In 2022, there’s still so much to learn about Juneteenth’s history and relevance. A big part of entrepreneurship is understanding diverse cultures to understand the importance of representation for you, your clients, and the audiences they want to reach. Let’s take a closer look at what the Juneteenth holiday is and ways to celebrate it.
On Thursday, June 17, 2021, President Biden signed into law S. 475, known as the “Juneteenth National Independence Day Act,” which designates Juneteenth as a legal, public holiday in America. It was an official recognition of a tradition many in the Black community celebrated for years, even generations, in lieu of, or in addition to, the Fourth of July.
Juneteenth celebrates the freedom of enslaved people at the end of the U.S. Civil War. It is the first new federal holiday since Martin Luther King Jr. Day was designated in 1983. Some refer to it as Emancipation Day, Freedom Day, or the “Second Independence Day.” It is celebrated on June 19th every year.

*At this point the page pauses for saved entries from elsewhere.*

(** * SimpleAndLightweightERP: the user API, its authentication gate and
      its authorization predicates

    A shallow embedding of [backend/index.js], [backend/src/routes/auth.js],
    [backend/src/routes/users.js], [backend/src/middleware/auth.js],
    [backend/src/middleware/authorize.js] and
    [backend/src/db/localdb/database.js].

    Conventions.
    - A JavaScript string is a [string], one character per code unit; the
      literals of the source are kept as they are written.
    - A JSON number is an integer ([JNum z]); fractions are not represented.
    - The store is the [users] relation of the SQLite file, a list of rows in
      insertion order, and every statement the handlers prepare is a value
      of [Stmt], prepared against the table [initializeDatabase] creates;
      better-sqlite3 binds the arguments of a statement as its binder does,
      arrays spread over the parameters.
    - bcrypt, jsonwebtoken, the rendering of numbers by SQLite and the
      coercions of JavaScript's [<] are parameters ([Lib]); the values a
      request draws from its environment (uuid, salt, clock) are a [World].
    - A request is served from its first middleware to its response without
      another request in between; output to the console is left out. *)

From Stdlib Require Import String Ascii List ZArith Bool Lia DecimalString.
Import ListNotations.
Local Open Scope string_scope.
Local Open Scope Z_scope.

(** ** JavaScript values *)

#[warnings="-register-all"]
Inductive JsVal : Type :=
| JUndefined
| JNull
| JBool (b : bool)
| JNum (z : Z)
| JStr (s : string)
| JArr (items : list JsVal)
| JObj (fields : list (string * JsVal)).

(** A plain object, as [JSON.parse] and better-sqlite3 build them: its own
    properties in insertion order. *)
Definition JsObject : Type := list (string * JsVal).

(** ToBoolean: what [!v] and [if (v)] test. *)
Definition truthy (v : JsVal) : bool :=
  match v with
  | JUndefined | JNull => false
  | JBool b => b
  | JNum z => negb (z =? 0)
  | JStr s => negb (s =? "")%string
  | JArr _ | JObj _ => true
  end.

(** [v !== undefined]. *)
Definition defined (v : JsVal) : bool :=
  match v with
  | JUndefined => false
  | _ => true
  end.

(** Own property lookup, first binding of the key. *)
Fixpoint assoc (k : string) (fs : JsObject) : option JsVal :=
  match fs with
  | [] => None
  | (k', v) :: rest => if (k' =? k)%string then Some v else assoc k rest
  end.

(** [o.k] on a plain object: [undefined] when the key is absent. *)
Definition field (k : string) (o : JsObject) : JsVal :=
  match assoc k o with
  | Some v => v
  | None => JUndefined
  end.

Definition has_key (k : string) (o : JsObject) : bool :=
  match assoc k o with
  | Some _ => true
  | None => false
  end.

Quick history lesson: even though Abraham Lincoln issued the Emancipation Proclamation in September 1862, which would go into effect the 1st of 1863, the enslaved of Galveston, TX, were not notified they were free until June 19th by General Gordon Granger due to the lack of modern technology. News didn’t travel as fast as back then. So, those recently set free by the federal government celebrated, and the holiday was celebrated again the following year, making it the Texas African American community tradition to remember the day the Union brought news of their freedom.

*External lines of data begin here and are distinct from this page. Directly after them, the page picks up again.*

(** The world of the console loop, whose own trace is kept empty, all
    events so far, newest first, and what the drive will do with the register
    writes still to come (no more replies scripted: no answer). *)
Record process : Type := Process {
  device : world;
  events : list event;
  replies : list register_reply
}.

Definition SIO (A : Type) : Type := process -> outcome A * process.

Definition sret {A} (a : A) : SIO A := fun p => (Returns a, p).

Definition sbind {A B} (m : SIO A) (k : A -> SIO B) : SIO B :=
  fun p =>
    match m p with
    | (Returns a, p') => k a p'
    | (Raises e, p') => (Raises e, p')
    | (Running, p') => (Running, p')
    end.

Definition slift {A} (r : result A) : SIO A :=
  fun p =>
    match r with
    | Ok a => (Returns a, p)
    | Raise e => (Raises e, p)
    end.

Definition with_trace (t : list output) (w : world) : world :=
  World (zero_offset_um w) (target_um w) (console w) (serial w)
        (in_waiting w) t.

(** Run a piece of the console-loop model and move its outputs to the
    events. *)
Definition run {A} (m : IO A) : SIO A :=
  fun p =>
    let (r, w') := m (with_trace [] (device p)) in
    (r, Process (with_trace [] w') (map Device (trace w') ++ events p)
                (replies p)).

Definition print_line (l : line) : SIO unit :=
  fun p => (Returns tt, Process (device p) (PrintLine l :: events p) (replies p)).

(** [client.write_registers(address=.., values=..)]: the request goes out;
    the call returns when a response arrives and raises ModbusIOException
    when none does. *)
Definition write_registers (address : Z) (values : Z * Z) : SIO unit :=
  fun p =>
    let p' := Process (device p) (WriteRegisters address values :: events p)
                      (tl (replies p)) in
    match replies p with
    | Acknowledged :: _ => (Returns tt, p')
    | _ => (Raises ModbusIOException, p')
    end.

(** [try: body / finally: cleanup] *)
Definition stry_finally {A} (body : SIO A) (cleanup : SIO unit) : SIO A :=
  fun p =>
    match body p with
    | (Returns a, p') => sbind cleanup (fun _ => sret a) p'
    | (Raises e, p') => sbind cleanup (fun _ => slift (Raise e)) p'
    | (Running, p') => (Running, p')
    end.

Notation "x <<- m ;; k" := (sbind m (fun x => k))
  (at level 61, m at next level, right associativity).
Notation "m ;;; k" := (sbind m (fun _ => k))
  (at level 61, right associativity).

(** actuator.py, lines 49 to 56. *)
Definition enable_motion : SIO unit :=
  let raw := [0x01; 0x64; 0x10; 0x00; 0x00; 0x00; 0x01] in
  crc <<- slift (modbus_crc raw) ;;
  let full_cmd := raw ++ crc in
  run (socket_write full_cmd) ;;;
  run (sleep 100) ;;;
  response <<- run (socket_read 8) ;;
  print_line (EnableMotionResponse (hex response)).

(** actuator.py as a whole; [connected] is what [client.connect()]
    returns. *)
Definition main (connected : bool) (fuel : nat) : SIO unit :=
  kp_regs <<- slift (float_to_registers kp) ;;
  ki_regs <<- slift (float_to_registers ki) ;;
  kd_regs <<- slift (float_to_registers kd) ;;
  run (set_zero_offset_um (Some 0)) ;;;
  if connected then
    enable_motion ;;;
    write_registers 688 kp_regs ;;;
    write_registers 690 ki_regs ;;;
    write_registers 692 kd_regs ;;;
    run (session fuel)
  else print_line CouldNotConnect.

(** test.py, lines 16 to 18. *)
Definition build_request : result bytes :=
  crc <-? modbus_crc [0x01; 0x64; 0x11] ;;
  Ok ([0x01; 0x64; 0x11] ++ crc).

(** test.py as a whole. *)
Definition test_main (connected : bool) : SIO unit :=
  if connected then
    stry_finally
      (request <<- slift build_request ;;
       print_line (Sending (hex request)) ;;;
       run (socket_write request) ;;;
       run (sleep 100) ;;;
       resp <<- run (socket_read 19) ;;
       print_line (ReceivedHex (hex resp)))
      (run close)
  else print_line FailedToConnect.

(** A process at the start of a script, with no reply to a register write
    scripted. *)
Definition boot (lines : list console_event) (rx : list serial_event)
  (pending : list Z) : process :=
  Process (World None None lines rx pending []) [] [].

End Script.

Import Script.

(* ================================================================== *)
(** ** Facts about the built-ins *)
(* ================================================================== *)

Section Digits.

Lemma le_digits_length (n : nat) : forall u, List.length (le_digits n u) = n.
Proof.
  induction n as [|n IH]; intro u; simpl; [reflexivity|].
  now rewrite IH.
Qed.

Lemma le_digits_bytes (n : nat) : forall u, well_formed (le_digits n u).
Proof.
  induction n as [|n IH]; intro u; simpl; constructor.
  - unfold is_byte. apply Z.mod_pos_bound. lia.
  - apply IH.
Qed.

Lemma pow256_succ (n : nat) :
  2 ^ (8 * Z.of_nat (S n)) = 256 * 2 ^ (8 * Z.of_nat n).
Proof.
  replace (8 * Z.of_nat (S n)) with (8 + 8 * Z.of_nat n) by lia.
  rewrite Z.pow_add_r by lia. reflexivity.
Qed.

Lemma pow256_pos (n : nat) : 0 < 2 ^ (8 * Z.of_nat n).
Proof. apply Z.pow_pos_nonneg; lia. Qed.

(** The digits of [u] carry [u] modulo [256^n]. *)
Lemma le_value_digits (n : nat) :
  forall u, le_value (le_digits n u) = u mod 2 ^ (8 * Z.of_nat n).
Proof.
  induction n as [|n IH]; intro u.
  - simpl. now rewrite Z.mod_1_r.
  - cbn [le_digits le_value]. rewrite IH, pow256_succ.
    rewrite Z.rem_mul_r; [reflexivity | lia | apply pow256_pos].
Qed.

Lemma arrange_involutive (order : byteorder) (bs : list Z) :
  arrange order (arrange order bs) = bs.
Proof. destruct order; simpl; [apply rev_involutive | reflexivity]. Qed.

Lemma arrange_length (order : byteorder) (bs : list Z) :
  List.length (arrange order bs) = List.length bs.
Proof. destruct order; simpl; [apply length_rev | reflexivity]. Qed.

Lemma arrange_bytes (order : byteorder) (bs : list Z) :
  well_formed bs -> well_formed (arrange order bs).
Proof.
  destruct order; simpl; [|trivial].
  unfold well_formed. rewrite !Forall_forall. intros H b Hb.
  apply H. now apply in_rev.
Qed.

End Digits.

Section ToFromBytes.

Variables (x : Z) (length : nat) (order : byteorder) (signed : bool).
Variable bs : bytes.
Hypothesis Hto : to_bytes x length order signed = Ok bs.

Let span := 2 ^ (8 * Z.of_nat length).

Lemma to_bytes_digits :
  bs = arrange order (le_digits length (x mod span)) /\
  (if signed then - span <= 2 * x < span else 0 <= x < span).
Proof.
  clear - Hto. subst span. unfold to_bytes in Hto.
  pose proof (pow256_pos length) as Hpos.
  destruct signed.
  - destruct (- 2 ^ (8 * Z.of_nat length) <=? 2 * x) eqn:E1;
      destruct (2 * x <? 2 ^ (8 * Z.of_nat length)) eqn:E2;
      simpl in Hto; try discriminate.
    injection Hto as <-. split; [reflexivity | lia].
  - destruct (x <? 0) eqn:E1; [discriminate|].
    destruct (x <? 2 ^ (8 * Z.of_nat length)) eqn:E2; [|discriminate].
    injection Hto as <-. rewrite Z.mod_small by lia. split; [reflexivity | lia].
Qed.

Lemma to_bytes_length : List.length bs = length.
Proof.
  destruct to_bytes_digits as [-> _].
  now rewrite arrange_length, le_digits_length.
Qed.

Lemma to_bytes_well_formed : well_formed bs.
Proof.
  destruct to_bytes_digits as [-> _].
  apply arrange_bytes, le_digits_bytes.
Qed.

(** Reading the bytes back with the same order and signedness gives [x]. *)
Lemma from_bytes_to_bytes : from_bytes bs order signed = x.
Proof.
  pose proof to_bytes_length as Hlen.
  destruct to_bytes_digits as [Hbs Hrange].
  unfold from_bytes. rewrite Hlen. fold span.
  rewrite Hbs, arrange_involutive, le_value_digits. fold span.
  assert (Hpos : 0 < span) by apply pow256_pos.
  clearbody span. rewrite Z.mod_mod by lia.
  destruct signed; cbv beta iota in Hrange; cbn [andb].
  - destruct (Z_lt_le_dec x 0) as [Hneg | Hnn].
    + assert (Hm : x mod span = x + span).
      { symmetry. apply Z.mod_unique with (q := -1); lia. }
      rewrite Hm. destruct (span <=? 2 * (x + span)) eqn:E; lia.
    + rewrite Z.mod_small by lia.
      destruct (span <=? 2 * x) eqn:E; lia.
  - apply Z.mod_small. lia.
Qed.

End ToFromBytes.

(* ================================================================== *)
(** ** The checksum *)
(* ================================================================== *)

Section Checksum.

The annual celebration spread throughout other Black communities but became less popular in the early 1900s until it found a renewed fire in Black communities in the 1950s and ’60s. In 1980, it became an official state holiday in Texas, and the national level caught up in 2021 by President Biden.
Honoring and celebrating the Black community’s survival and thriving over the years is a big deal! Whether you want to use the day to give back through community service, go to local Black-owned businesses to keep the money circulating in the community, or you can try doing something unique, it’s all valid and can fill your heart and soul with positive energy.

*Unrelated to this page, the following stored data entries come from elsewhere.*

(** * frames: namespaced window messaging (src/index.js)

    A shallow embedding of the module [frames] and of the host primitives it
    calls (regular expressions, JSON text, the global event target), followed
    by the properties of its message routing.

    Representation choices.
    - A JavaScript string is a [string]: one [ascii] per code unit, for
      strings whose code units are below 256.
    - [new RegExp(pattern)] is a parser from the pattern text to a syntax
      tree and [test] is a matcher over that tree.  The parser covers
      literals, [.], [^], [$], [|], groups, the quantifiers [*], [+], [?]
      (greedy or lazy) and backslash-escaped punctuation; other syntax is
      reported as [OutsideFragment].
    - Module-level variables are the fields of [State]; every exported
      function takes the state and returns the new state together with the
      effects it performed and how it completed.
    - User callbacks and window handles are opaque identifiers.  A call of
      a user callback is recorded as an effect, after which the callback
      runs: what it does then, to the module or to anything else, is given
      by the environment. *)

From Stdlib Require Import List String Ascii ZArith Bool Lia DecimalString.
From stdpp Require Import gmap strings.
Import ListNotations.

One way to honor Juneteenth is through service. No matter where you live, there are always ways to give back. Research Juneteenth community service projects to see which you’d like to contribute to.
If you can’t spend some time physically helping that weekend, consider donating to local nonprofits that directly benefit the Black community. For instance, there are several groups dedicated to helping local food deserts, which disproportionately affect Black communities as shown here. You would be amazed to realize there are several areas in America where community members do not receive enough nutritious food regularly.
Find your passion and use your resources, including physical or financial, to support the Black community, especially at this time of year when we reflect on the challenges and triumphs faced by minorities in the past and present.
The second way to spend your Juneteenth is through supporting local Black-owned businesses and services. There are many resources to identify local Black-owned businesses like this article. Simply type in black-owned businesses into Google and decide where you want to go out to eat with friends or try a new product.
The only way any business can thrive is through profit, so Juneteenth of all days is a thoughtful way to celebrate Black culture and keep the money flowing into the community.
The third way to spend your Juneteenth would be based on your independent reflection of your life and experiences. For some, it may be revisiting a place you loved as a child with your family to get in touch with your roots. Others may visit a museum to learn about Black history. No matter your ethnicity, everyone can enjoy festivities and learn about Juneteenth’s history. You may even find yourself at a Juneteenth festival where you can combine learning, fun, and circulating the dollar with Black vendors.
From a business standpoint, holidays are an opportunity for themed promotion. The key is authenticity. If you’re already doing advocacy work or hold values that align with the Juneteenth history and vision, then emphasize it. Be true and be you.
No matter how you choose to celebrate Juneteenth this year, remember where Black people have been and where they are today. Social injustice and discrimination are very much alive and well in America and worldwide, and the strength it takes to combat that is needed throughout the world. Alongside the challenges, there is a lot of love, laughter, and camaraderie to revel in, too.
Juneteenth is about the community. Reflecting and living for the culture authentically and respectfully. Part of business is understanding people, whether you identify with their ethnic group or not, and this holiday is important to acknowledge and honor the Black community.